## Exercise requirements
Lines of the listing below that contain the string "skips" are to be returned.

---- Data to use

(** ** Exceptions and results *)

Inductive exn : Type :=
| AttributeError      (* attribute access on None *)
| ZeroDivisionError   (* [x / 0] *)
| OverflowError       (* [x / y] beyond the range of a float *)
| IndexError          (* [lst[i]] out of range, [[].pop(0)] *)
| ValueError.         (* [int(s)] on a malformed literal *)

Inductive result (A : Type) : Type :=
| Ok (a : A)
| Raise (e : exn).
Arguments Ok {A} a.
Arguments Raise {A} e.

Definition is_ok {A} (r : result A) : bool :=
  match r with Ok _ => true | Raise _ => false end.

(** The name of the class of an exception. *)
Definition class_name (e : exn) : string :=
  match e with
  | AttributeError => "AttributeError"
  | ZeroDivisionError => "ZeroDivisionError"
  | OverflowError => "OverflowError"
  | IndexError => "IndexError"
  | ValueError => "ValueError"
  end.

(** ** location.py *)

Record Location : Type := mkLocation { row : Z; col : Z }.

(** [Location.__eq__] *)
Definition Location_eq (self other : Location) : bool :=
  (row self =? row other) && (col self =? col other).

(** [manhattan_distance(origin, destination)] *)
Definition manhattan_distance (origin destination : Location) : Z :=
  let horizontal_distance := Z.abs (row destination - row origin) in
  let vertical_distance := Z.abs (col destination - col origin) in
  horizontal_distance + vertical_distance.

(** ** Python's [a / b] on integers and [round(x)]

    [a / b] is true division: its value is a float, the IEEE-754 double
    nearest to the exact quotient, with a tie going to the even
    significand; it raises [ZeroDivisionError] for [b = 0] and
    [OverflowError] when that double would be [2 ^ 1024] or more in
    magnitude.  [round(x)] is the integer nearest to the float [x], with
    a tie going to the even integer.

    A finite float is kept as [significand * 2 ^ exponent].  (Division
    of integers gives no infinity or NaN; the sign of a zero quotient is
    dropped, [round] does not see it.) *)

(** The integer nearest to the exact [n / d], for [0 < d]; the even one
    of the two when [n / d] lies half way. *)
Definition nearest_even (n d : Z) : Z :=
  let q := n / d in
  let r := n mod d in
  match 2 * r ?= d with
  | Lt => q
  | Gt => q + 1
  | Eq => if Z.even q then q else q + 1
  end.

Record float : Type := mkFloat { significand : Z; exponent : Z }.

(** [x * 2 ^ s] for [0 <= s], and [x] otherwise: the two sides of a
    fraction [x * 2 ^ s / 1] or [x / 2 ^ (- s)] are [scaled x s] and
    [scaled 1 (- s)]. *)
Definition scaled (x s : Z) : Z := x * 2 ^ Z.max 0 s.

(** The binary exponent [k] of the quotient of two positive integers:
    [2 ^ k <= n / d < 2 ^ (k + 1)]. *)
Definition quotient_exponent (n d : Z) : Z :=
  let k0 := Z.log2 n - Z.log2 d in
  if scaled n (- k0) <? scaled d k0 then k0 - 1 else k0.

(** [a / b]: the quotient is rounded to 53 significant bits, or to a
    multiple of [2 ^ -1074] where it is too small for that. *)
Definition true_divide (a b : Z) : result float :=
  if b =? 0 then Raise ZeroDivisionError
  else if a =? 0 then Ok (mkFloat 0 0)
  else
    let n := Z.abs a in
    let d := Z.abs b in
    let e := Z.max (quotient_exponent n d - 52) (-1074) in
    let m := nearest_even (scaled n (- e)) (scaled d e) in
    if scaled (2 ^ 1024) (- e) <=? scaled m e then Raise OverflowError
    else Ok (mkFloat (Z.sgn a * Z.sgn b * m) e).

(** [round(x)] *)
Definition py_round (x : float) : Z :=
  nearest_even (scaled (significand x) (exponent x)) (scaled 1 (- exponent x)).

(** [round(a / b)] *)
Definition round_div (a b : Z) : result Z :=
  match true_divide a b with
  | Ok quotient => Ok (py_round quotient)
  | Raise e => Raise e
  end.

(** A quotient well within the floats: the divisor is not zero and the
    quotient is below [2 ^ 1023] in magnitude. *)
Definition in_float_range (a b : Z) : Prop := Z.abs a < 2 ^ 1023 * Z.abs b.

(** ** Python's [int(s)], [s.split(",")] and [s.strip()]

    Text is kept as the string of its bytes in UTF-8.  The operations
    below are Python's on text whose characters outside ASCII are neither
    white space nor decimal digits (ASCII text in particular): to them a
    byte outside ASCII is an ordinary character. *)

(** Characters [str.strip()] and [str.split()] treat as white space:
    tab to carriage return, the four separators FS, GS, RS, US, and the
    space. *)
Definition is_space (c : ascii) : bool :=
  let n := nat_of_ascii c in
  (Nat.eqb n 32 || (Nat.leb 9 n && Nat.leb n 13) || (Nat.leb 28 n && Nat.leb n 31))%bool.

(** Characters [int] skips around a literal: tab to carriage return and
    the space, not the four separators. *)
Definition is_int_space (c : ascii) : bool :=
  let n := nat_of_ascii c in
  (Nat.eqb n 32 || (Nat.leb 9 n && Nat.leb n 13))%bool.

Definition digit_of (c : ascii) : option Z :=
  let n := nat_of_ascii c in
  if (Nat.leb 48 n && Nat.leb n 57)%bool then Some (Z.of_nat n - 48) else None.

(** [s.lstrip()] *)
Fixpoint lstrip (s : string) : string :=
  match s with
  | String c s' => if is_space c then lstrip s' else s
  | EmptyString => s
  end.

(** The literal without the white space [int] skips before it, and
    whether a string is nothing but such white space. *)
Fixpoint int_lstrip (s : string) : string :=
  match s with
  | String c s' => if is_int_space c then int_lstrip s' else s
  | EmptyString => s
  end.

Fixpoint all_int_space (s : string) : bool :=
  match s with
  | String c s' => is_int_space c && all_int_space s'
  | EmptyString => true
  end.

(** The digits of a decimal literal after its first digit: more digits,
    single underscores between digits, then only white space. [acc] is
    the value read so far. *)
Fixpoint int_digits (s : string) (acc : Z) : option Z :=
  match s with
  | EmptyString => Some acc
  | String c s' =>
      match digit_of c with
      | Some d => int_digits s' (10 * acc + d)
      | None =>
          if Ascii.eqb c "_"%char then
            match s' with
            | String c' s'' =>
                match digit_of c' with
                | Some d => int_digits s'' (10 * acc + d)
                | None => None
                end
            | EmptyString => None
            end
          else if all_int_space s then Some acc else None
      end
  end.

Definition int_unsigned (s : string) : option Z :=
  match s with
  | String c s' =>
      match digit_of c with
      | Some d => int_digits s' d
      | None => None
      end
  | EmptyString => None
  end.

(** [int(s)] in base ten: optional white space, an optional sign, digits,
    optional white space; [ValueError] otherwise.  (Literals are taken to
    be within the interpreter's limit on the number of digits.) *)
Definition py_int (s : string) : result Z :=
  let body := int_lstrip s in
  let parsed :=
    match body with
    | String "-"%char s' => option_map Z.opp (int_unsigned s')
    | String "+"%char s' => int_unsigned s'
    | _ => int_unsigned body
    end in
  match parsed with
  | Some n => Ok n
  | None => Raise ValueError
  end.

(** [s.split(sep)] for a one-character separator. *)
Fixpoint split (sep : ascii) (s : string) : list string :=
  match s with
  | EmptyString => [EmptyString]
  | String c s' =>
      if Ascii.eqb c sep then EmptyString :: split sep s'
      else match split sep s' with
           | field :: fields => String c field :: fields
           | [] => [String c EmptyString]
           end
  end.

(** [lst[i]] *)
Definition subscript {A} (lst : list A) (i : nat) : result A :=
  match nth_error lst i with
  | Some x => Ok x
  | None => Raise IndexError
  end.

(** [deserialize_location], with the builtin [int] it calls as a
    parameter; the arguments of [Location(...)] are evaluated left to
    right. *)
Definition deserialize_location_with (int : string -> result Z)
           (location_str : string) : result Location :=
  let split_string := split ","%char location_str in
  match subscript split_string 0 with
  | Raise e => Raise e
  | Ok field0 =>
      match int field0 with
      | Raise e => Raise e
      | Ok r =>
          match subscript split_string 1 with
          | Raise e => Raise e
          | Ok field1 =>
              match int field1 with
              | Raise e => Raise e
              | Ok c => Ok (mkLocation r c)
              end
          end
      end
  end.

(** [deserialize_location] *)
Definition deserialize_location (location_str : string) : result Location :=
  deserialize_location_with py_int location_str.

(** ** rider.py *)

Inductive Status : Type := WAITING | CANCELLED | SATISFIED.

Definition Status_eqb (a b : Status) : bool :=
  match a, b with
  | WAITING, WAITING | CANCELLED, CANCELLED | SATISFIED, SATISFIED => true
  | _, _ => false
  end.

Module Rider.

Record t : Type := mk
  { identifier : string;
    patience : Z;
    origin : Location;
    destination : Location;
    status : Status }.

(** [Rider.__init__] *)
Definition init (identifier : string) (patience : Z)
           (origin destination : Location) : t :=
  mk identifier patience origin destination WAITING.

(** [rider.status = s] *)
Definition set_status (self : t) (s : Status) : t :=
  mk (identifier self) (patience self) (origin self) (destination self) s.

End Rider.

(** ** driver.py

    [location] and [destination] hold Python references that may be
    [None]: [destination] is [None] at construction, and [end_drive] /
    [end_ride] move whatever [destination] holds into [location]. *)

Module Driver.

Record t : Type := mk
  { id : string;
    location : option Location;
    speed : Z;
    is_idle : bool;
    destination : option Location }.

(** [Driver.__init__] *)
Definition init (identifier : string) (location : Location) (speed : Z) : t :=
  mk identifier (Some location) speed true None.

(** [self.location == other.location] on references that may be None:
    [None == None] is true, and [Location.__eq__] raises when it reads
    [row] of None. *)
Definition location_ref_eq (a b : option Location) : result bool :=
  match a, b with
  | None, None => Ok true
  | Some x, Some y => Ok (Location_eq x y)
  | _, _ => Raise AttributeError
  end.

(** [Driver.__eq__]; [and] evaluates left to right and stops at the
    first false operand. *)
Definition eq (self other : t) : result bool :=
  if String.eqb (id self) (id other) then
    match location_ref_eq (location self) (location other) with
    | Ok true => Ok (speed self =? speed other)
    | Ok false => Ok false
    | Raise e => Raise e
    end
  else Ok false.

(** [Driver.get_travel_time] *)
Definition get_travel_time (self : t) (dest : Location) : result Z :=
  match location self with
  | None => Raise AttributeError
  | Some here =>
      round_div (manhattan_distance here dest) (speed self)
  end.

(** [Driver.start_drive]: the updated driver and what the call returns. *)
Definition start_drive (self : t) (loc : Location) : t * result Z :=
  let self1 := mk (id self) (location self) (speed self) false (destination self) in
  let self2 := mk (id self1) (location self1) (speed self1) (is_idle self1) (Some loc) in
  (self2, get_travel_time self2 loc).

--------

## Solution for this exercise
(** Characters [int] skips around a literal: tab to carriage return and
(** The literal without the white space [int] skips before it, and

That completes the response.